From Cell Culture to Tumors in Living Animals

Laboratory dishes only tell part of the story, so the researchers tested whether CTLA-4 loss would affect real tumors in mice. They implanted melanoma cells with or without CTLA-4 into opposite sides of the same animals. Tumors lacking CTLA-4 grew more slowly, weighed less, and were smaller in volume than their CTLA-4–containing counterparts. These CTLA-4–deficient tumors also showed stronger senescence staining and higher levels of DNA damage and STING pathway activation. Analysis of patient cancer data from large public databases further supported the link: across several cancer types, CTLA-4 expression tended to be inversely related to DNA-PKcs and other DNA repair components, echoing the lab findings in human disease.

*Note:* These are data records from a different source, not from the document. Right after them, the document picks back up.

Lemma ptrs_alter_ne f e x h : x ≠ e → ptrs (alter f e h) x = ptrs h x.
Proof. intros. unfold ptrs. by rewrite lookup_alter_ne. Qed.
Lemma ptrs_insert_ne e ev x h : x ≠ e → ptrs (<[e := ev]> h) x = ptrs h x.
Proof. intros. unfold ptrs. by rewrite lookup_insert_ne. Qed.
Lemma ptrs_alter_nextBin h e o nb nib :
  ptrs h e = Some (nb, nib) → ptrs (alter (set_nextBin o) e h) e = Some (o, nib).
Proof. intros (ev & He & <- & <-)%ptrs_inv. unfold ptrs. by rewrite lookup_alter_eq, He. Qed.
Lemma ptrs_alter_nextInBin h e o nb nib :
  ptrs h e = Some (nb, nib) → ptrs (alter (set_nextInBin o) e h) e = Some (nb, o).
Proof. intros (ev & He & <- & <-)%ptrs_inv. unfold ptrs. by rewrite lookup_alter_eq, He. Qed.

(** Redirecting the top of the last bin moves the end of the segment. *)
Lemma seg_relink h o A p ps m m' :
  NoDup (concat (A ++ [p :: ps])) →
  seg h o (A ++ [p :: ps]) m →
  seg (alter (set_nextBin m') p h) o (A ++ [p :: ps]) m'.
Proof.
  rewrite concat_app. simpl. rewrite app_nil_r. intros (_ & Hd & Hp)%NoDup_app.
  apply NoDup_cons in Hp as [Hp _].
  rewrite !seg_app. intros (x & HA & -> & nb & nib & Hpt & Hs & ->).
  exists (Some p). split.
  - eapply seg_frame; [|done]. intros e He. apply ptrs_alter_ne. set_solver.
  - simpl. split; [done|]. exists m', nib. split_and!; [by eapply ptrs_alter_nextBin| |done].
    eapply stack_frame; [|done]. intros e He. apply ptrs_alter_ne. set_solver.
Qed.

Definition top_lt (h : store) (k : Z * Z) (b : list eid) : Prop :=
  ∃ t ts, b = t :: ts ∧ klt (key h t) k = true.

(** What [find_bin] stops at: [p] tops the last bin below [ev]. *)
Lemma find_bin_spec fuel h ev p ps o bins :
  seg h o bins None → (length bins < fuel)%nat → klt (key h p) (ekey ev) = true →
  ∃ A p' ps' B o',
    (p :: ps) :: bins = (A ++ [p' :: ps']) ++ B ∧
    find_bin fuel h ev p o = Ok (p', o') ∧ seg h o' B None ∧
    Forall (top_lt h (ekey ev)) (A ++ [p' :: ps']) ∧
    match B with (t :: _) :: _ => klt (key h t) (ekey ev) = false | _ => True end.
Proof.
  revert fuel p ps o. induction bins as [|[|t ts] bins IH]; intros fuel p ps o Hseg Hf Hp;
    (destruct fuel as [|fuel]; [simpl in Hf; lia|]); simpl in Hseg.
  - subst o. exists [], p, ps, [], None. split_and!; try done.
    constructor; [by exists p, ps|constructor].
  - done.
  - destruct Hseg as (-> & nb & nib & (tv & Ht & <- & <-)%ptrs_inv & Hst & Hseg). simpl.
    rewrite Ht. simpl. rewrite ev_lt_klt, <-(key_of _ _ _ Ht).
    destruct (klt (key h t) (ekey ev)) eqn:Hlt.
    + destruct (IH fuel t ts (nextBin tv) Hseg ltac:(simpl in Hf; lia) Hlt)
        as (A & p' & ps' & B & o' & Heq & Hfb & HB & HA & Hhd).
      exists ((p :: ps) :: A), p', ps', B, o'. split_and!; try done.
      * simpl. by rewrite Heq.
      * simpl. constructor; [by exists p, ps|done].
    + exists [], p, ps, ((t :: ts) :: bins), (Some t). split_and!; try done.
      * simpl. split; [done|]. by exists (nextBin tv), (nextInBin tv); rewrite (ptrs_of _ _ _ Ht).
      * constructor; [by exists p, ps|constructor].
Qed.

Lemma place_app k e l1 l2 :
  (∀ x, x ∈ l1 → klt (k x) (k e) = true) → place k e (l1 ++ l2) = l1 ++ place k e l2.
Proof.
  induction l1 as [|x l1 IH]; intros H; [done|]. simpl. rewrite H by set_solver.
  f_equal. apply IH. set_solver.
Qed.

Lemma place_stop k e x l : klt (k x) (k e) = false → place k e (x :: l) = e :: x :: l.
Proof. simpl. by intros ->. Qed.

Lemma place_Permutation k e l : place k e l ≡ₚ e :: l.
Proof.
  induction l as [|x l IH]; simpl; [done|]. destruct klt; [|done].
  rewrite IH. apply perm_swap.
Qed.

Lemma place_ext k k' e l :
  (∀ x, x ∈ e :: l → k x = k' x) → place k e l = place k' e l.
Proof.
  induction l as [|x l IH]; intros H; [done|]. simpl.
  rewrite (H x), (H e) by set_solver. rewrite IH by set_solver. done.
Qed.

(** The order on the flattened queue. *)
Definition in_order (k : eid → Z * Z) (l : list eid) : Prop :=
  StronglySorted (λ x y, kle (k x) (k y)) l.

Lemma place_in_order k e l : in_order k l → in_order k (place k e l).
Proof.
  unfold in_order, kle. induction 1 as [|x l Hs IH Hx]; simpl.
  - repeat constructor.
  - destruct (klt (k x) (k e)) eqn:E.
    + constructor; [done|]. rewrite place_Permutation. constructor; [by apply klt_asym|done].
    + constructor; [by constructor|]. constructor; [done|].
      eapply Forall_impl; [exact Hx|]. simpl. intros y Hy.
      destruct (klt (k y) (k e)) eqn:E'; [|done].
      rewrite <-Hy. clear - E E'. unfold klt in *. lia.
Qed.

Lemma sorted_concat k bins :
  (∀ b x y, b ∈ bins → x ∈ b → y ∈ b → k x = k y) →
  StronglySorted (bin_lt k) bins → in_order k (concat bins).
Proof.
  intros Hb Hs. unfold in_order, kle.
  induction Hs as [|b bins Hs IH Hlt]; simpl; [constructor|].
  assert (IH' := IH ltac:(intros ??????; eapply Hb; [|done..]; set_solver)). clear IH.
  assert (Hbb : ∀ x y, x ∈ b → y ∈ b → k x = k y) by (intros; eapply Hb; [|done..]; set_solver).
  clear Hb. induction b as [|x b IHb]; simpl; [done|]. constructor.
  - apply IHb.
    + eapply Forall_impl; [exact Hlt|]. intros c Hc y z Hy Hz. apply Hc; set_solver.
    + intros. apply Hbb; set_solver.
  - apply Forall_app. split; apply Forall_forall; intros y Hy.
    + rewrite (Hbb y x) by set_solver. apply klt_irrefl.
    + apply list_elem_of_In, in_concat in Hy as (c & Hc & Hy).
      rewrite Forall_forall in Hlt. apply klt_asym, (Hlt c); [by apply list_elem_of_In|set_solver|].
      by apply list_elem_of_In.
Qed.

Lemma stack_dom h o l : stack h o l → ∀ e, e ∈ l → is_Some (h !! e).
Proof.
  revert o. induction l as [|x l IH]; simpl; [set_solver|].
  intros o (_ & nb & nib & (ev & Hx & _)%ptrs_inv & Hs) e [->|He]%elem_of_cons; eauto.
Qed.

Lemma seg_dom h o bins m : seg h o bins m → ∀ e, e ∈ concat bins → is_Some (h !! e).
Proof.
  revert o. induction bins as [|[|x xs] bins IH]; simpl; [set_solver|done|].
  intros o (_ & nb & nib & (ev & Hx & _)%ptrs_inv & Hs & Hr) e.
  rewrite elem_of_cons, elem_of_app. intros [->|[He|He]]; eauto using stack_dom.
Qed.

Lemma seg_nonempty h o bins m : seg h o bins m → Forall (λ b, b ≠ []) bins.
Proof.
  revert o. induction bins as [|[|x xs] bins IH]; simpl; [constructor|done|].
  intros o (_ & nb & nib & _ & _ & Hr). constructor; [done|eauto].
Qed.

Lemma nodup_size (h : store) (l : list eid) :
  NoDup l → (∀ e, e ∈ l → is_Some (h !! e)) → (length l ≤ size h)%nat.
Proof.
  intros Hn Hd. rewrite <-(size_dom h). change (length l) with (length l).
  rewrite <-(size_list_to_set (C := gset eid) l Hn). apply subseteq_size.
  intros e He. apply elem_of_dom, Hd. set_solver.
Qed.

Lemma bins_fuel h o bins m :
  seg h o bins m → NoDup (concat bins) → (length (concat bins) ≤ size h)%nat ∧
  (length bins ≤ size h)%nat.
Proof.
  intros Hs Hn. assert (length (concat bins) ≤ size h)%nat by eauto using nodup_size, seg_dom.
  split; [done|]. etrans; [|done]. apply seg_nonempty in Hs. clear -Hs.
  induction Hs as [|[|]]; simpl; [lia|done|]. rewrite length_app. lia.
Qed.

Lemma repr_fuel q bins : repr q bins → (S (length bins) < fuel_of (q_store q))%nat ∧
  (length (concat bins) < fuel_of (q_store q))%nat.
Proof. intros [Hs Hn _ _]. destruct (bins_fuel _ _ _ _ Hs Hn). unfold fuel_of. lia. Qed.

(** The proofs below use only this bound on the fuel. *)
#[local] Opaque fuel_of.

(** *** The bins after an insertion, apart from the pointers *)
Section bins.
Context (k : eid → Z * Z).
Definition same_key (b : list eid) : Prop := ∀ x y, x ∈ b → y ∈ b → k x = k y.
Definition below (c : Z * Z) (b : list eid) : Prop := ∀ x, x ∈ b → klt (k x) c = true.
Definition above (c : Z * Z) (b : list eid) : Prop := ∀ x, x ∈ b → klt c (k x) = true.

Lemma sorted_new_bin A B e :
  StronglySorted (bin_lt k) (A ++ B) → Forall (below (k e)) A → Forall (above (k e)) B →
  StronglySorted (bin_lt k) (A ++ [e] :: B).
Proof.
  intros Hs HA HB. induction A as [|b A IH]; simpl in *.
  - constructor; [done|]. eapply Forall_impl; [exact HB|]. intros c Hc x y Hx Hy. set_solver.
  - inversion_clear Hs as [|? ? Hs' Hf]. inversion_clear HA as [|? ? Hb HA'].
    constructor; [auto|]. apply Forall_app in Hf as [Hf1 Hf2]. apply Forall_app. split; [done|].
    constructor; [|done]. intros x y Hx Hy. set_solver.
Qed.

Lemma sorted_push A B b e :
  StronglySorted (bin_lt k) (A ++ b :: B) → (∀ x, x ∈ b → k x = k e) → b ≠ [] →
  StronglySorted (bin_lt k) (A ++ (e :: b) :: B).
Proof.
  intros Hs Hb Hne. destruct b as [|t ts]; [done|].
  assert (Ht : k t = k e) by (apply Hb; set_solver).
  induction A as [|c A IH]; simpl in *.
  - inversion_clear Hs as [|? ? Hs' Hf]. constructor; [done|].
    eapply Forall_impl; [exact Hf|]. intros d Hd x y [->|Hx]%elem_of_cons Hy; [|by apply Hd].
    rewrite <-Ht. apply Hd; set_solver.
  - inversion_clear Hs as [|? ? Hs' Hf]. constructor; [auto|].
    apply Forall_app in Hf as [Hf1 Hf2]. apply Forall_app. split; [done|].
    inversion_clear Hf2 as [|? ? Hc HB]. constructor; [|done].
    intros x y Hx [->|Hy]%elem_of_cons; [|by apply Hc]. rewrite <-Ht. apply Hc; set_solver.
Qed.

Lemma above_bins B c t ts :
  StronglySorted (bin_lt k) ((t :: ts) :: B) → same_key (t :: ts) → klt c (k t) = true →
  Forall (above c) ((t :: ts) :: B).
Proof.
  intros Hs Hb Hc. inversion_clear Hs as [|? ? Hs' Hf]. constructor.
  - intros x Hx. rewrite (Hb x t) by set_solver. done.
  - eapply Forall_impl; [exact Hf|]. intros b Hlt x Hx. eapply klt_trans; [exact Hc|].
    apply Hlt; set_solver.
Qed.

Lemma sorted_app_r A B : StronglySorted (bin_lt k) (A ++ B) → StronglySorted (bin_lt k) B.
Proof. induction A; [done|]. inversion_clear 1; auto. Qed.
End bins.

Lemma below_bins h A c :
  Forall (top_lt h c) A → (∀ b, b ∈ A → same_key (key h) b) → Forall (below (key h) c) A.
Proof.
  intros HA Hk. apply Forall_forall. intros b Hb x Hx.
  rewrite Forall_forall in HA. destruct (HA b Hb) as (t & ts & -> & Ht).
  by rewrite (Hk _ Hb x t) by set_solver.
Qed.

(** [insertBefore] at the first bin that is not below the event: a new bin in
    front of it, or one more event on its stack. *)
Lemma insertBefore_spec h e ev o A B :
  seg h o B None → h !! e = Some ev → e ∉ concat B →
  match B with (t :: _) :: _ => klt (key h t) (key h e) = false | _ => True end →
  (∀ b, b ∈ B → same_key (key h) b) →
  StronglySorted (bin_lt (key h)) (A ++ B) → Forall (below (key h) (key h e)) A →
  ∃ h' B',
    insertBefore h e o = Ok (e, h') ∧ seg h' (Some e) B' None ∧
    concat B' = e :: concat B ∧ same_data h h' ∧ (∀ x, x ≠ e → h' !! x = h !! x) ∧
    (∀ b, b ∈ B' → same_key (key h) b) ∧ StronglySorted (bin_lt (key h)) (A ++ B').
Proof.
  intros Hseg He Hnot Htop Hkey Hsort HA. unfold insertBefore. rewrite He. simpl.
  assert (Hfr : ∀ ev' x, x ∈ concat B → ptrs (<[e := ev']> h) x = ptrs h x)
    by (intros; apply ptrs_insert_ne; set_solver).
  assert (Hone : same_key (key h) [e]) by (intros x y ->%list_elem_of_singleton ->%list_elem_of_singleton; done).
  destruct B as [|[|t ts] B]; simpl in Hseg; [subst o|done|].
  - eexists _, [[e]]. split_and!; [done| |done|by eapply same_data_insert| | |].
    + simpl. split; [done|]. exists None, None. unfold ptrs. by rewrite lookup_insert_eq.
    + intros. by rewrite lookup_insert_ne.
    + set_solver.
    + by apply sorted_new_bin.
  - destruct Hseg as (-> & nb & nib & (tv & Ht & <- & <-)%ptrs_inv & Hst & Hseg). simpl in *.
    rewrite Ht. simpl. rewrite ev_lt_klt, <-(key_of _ _ _ Ht), <-(key_of _ _ _ He).
    destruct (klt (key h e) (key h t)) eqn:Hlt.
    + eexists _, ([e] :: (t :: ts) :: B). split_and!; [done| |done|by eapply same_data_insert| | |].
      * split; [done|]. eexists _, _. split; [unfold ptrs; by rewrite lookup_insert_eq|]. split; [done|].
        split; [done|]. exists (nextBin tv), (nextInBin tv).
        rewrite Hfr by set_solver. split; [by apply ptrs_of|]. split.
        -- eapply stack_frame; [|done]. intros. apply Hfr. set_solver.
        -- eapply seg_frame; [|done]. intros. apply Hfr. set_solver.
      * intros. by rewrite lookup_insert_ne.
      * set_solver.
      * apply sorted_new_bin; [done..|]. eapply above_bins; [by eapply sorted_app_r| |done].
        apply Hkey. set_solver.
    + assert (Hek : key h t = key h e) by by apply klt_total.
      assert (Hts : ∀ x, x ∈ t :: ts → key h x = key h e)
        by (intros; rewrite <-Hek; apply (Hkey (t :: ts)); set_solver).
      eexists _, ((e :: t :: ts) :: B). split_and!; [done| |done|by eapply same_data_insert| | |].
      * split; [done|]. eexists _, _. split; [unfold ptrs; by rewrite lookup_insert_eq|]. simpl.
        split; [split; [done|]; exists (nextBin tv), (nextInBin tv); rewrite Hfr by set_solver;
                split; [by apply ptrs_of|]|].
        -- eapply stack_frame; [|done]. intros. apply Hfr. set_solver.
        -- eapply seg_frame; [|done]. intros. apply Hfr. set_solver.
      * intros. by rewrite lookup_insert_ne.
      * intros b [->|Hb]%elem_of_cons; [|apply Hkey; set_solver].
        assert (Hall : ∀ x, x ∈ e :: t :: ts → key h x = key h e)
          by (intros x [->|Hx]%elem_of_cons; auto).
        intros x y Hx Hy. by rewrite (Hall x), (Hall y).
      * by apply sorted_push.
Qed.
(** A frame of 4 GiB or more is cut: on a healthy connection
    [pnm_send_frame] reports success, but only the first [size mod 2^32] bytes
    of the data are on the wire. *)
Theorem oversized_frame_cut {S} `{SocketLaws S} (s : S) d fuel :
  send_healthy (S := S) → 2 ^ 32 ≤ Z.of_nat (length d) → (4 + length d + sk_intr s < fuel)%nat →
  ∃ s', pnm_send_frame fuel s d = Ok (true, s') ∧
    sk_sent s' = sk_sent s ++ frame (take (Z.to_nat (Z.of_nat (length d) mod 2 ^ 32)) d) ∧
    (length (sk_sent s') < length (sk_sent s) + length d)%nat.
Proof.
  intros Hsh Hd Hf. destruct (pnm_send_frame_spec fuel s d Hf) as (ok & s' & Heq & _ & Hok).
  pose proof (pnm_send_frame_healthy _ _ _ _ _ Hsh Heq) as ->.
  exists s'. unfold u32 in Hok. split_and!; [done..|].
  rewrite Hok, length_app, frame_length, length_take.
  pose proof (Z.mod_pos_bound (Z.of_nat (length d)) (2 ^ 32)).
  pose proof (Z.div_mod (Z.of_nat (length d)) (2 ^ 32)).
  pose proof (Z.div_le_lower_bound (Z.of_nat (length d)) (2 ^ 32) 1).
  lia.
Qed.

What This Means for Future Cancer Treatments

Overall, the study shows that CTLA-4 inside cancer cells helps them maintain genetic stability and continue dividing. When CTLA-4 is removed, chromosomes become unstable, DNA breaks accumulate, and an internal alarm pathway—centered on DNA-PKcs and STING—drives the cells into permanent growth arrest. For a layperson, this means that turning off CTLA-4 in tumor cells nudges cancers away from dangerous, fast-growing behavior and toward a safer, “retired” state. These insights suggest that future cancer therapies could be designed not only to unleash the immune system by blocking CTLA-4 on immune cells, but also to directly disarm tumors by targeting CTLA-4 inside cancer cells and harnessing senescence as a built-in brake on cancer growth.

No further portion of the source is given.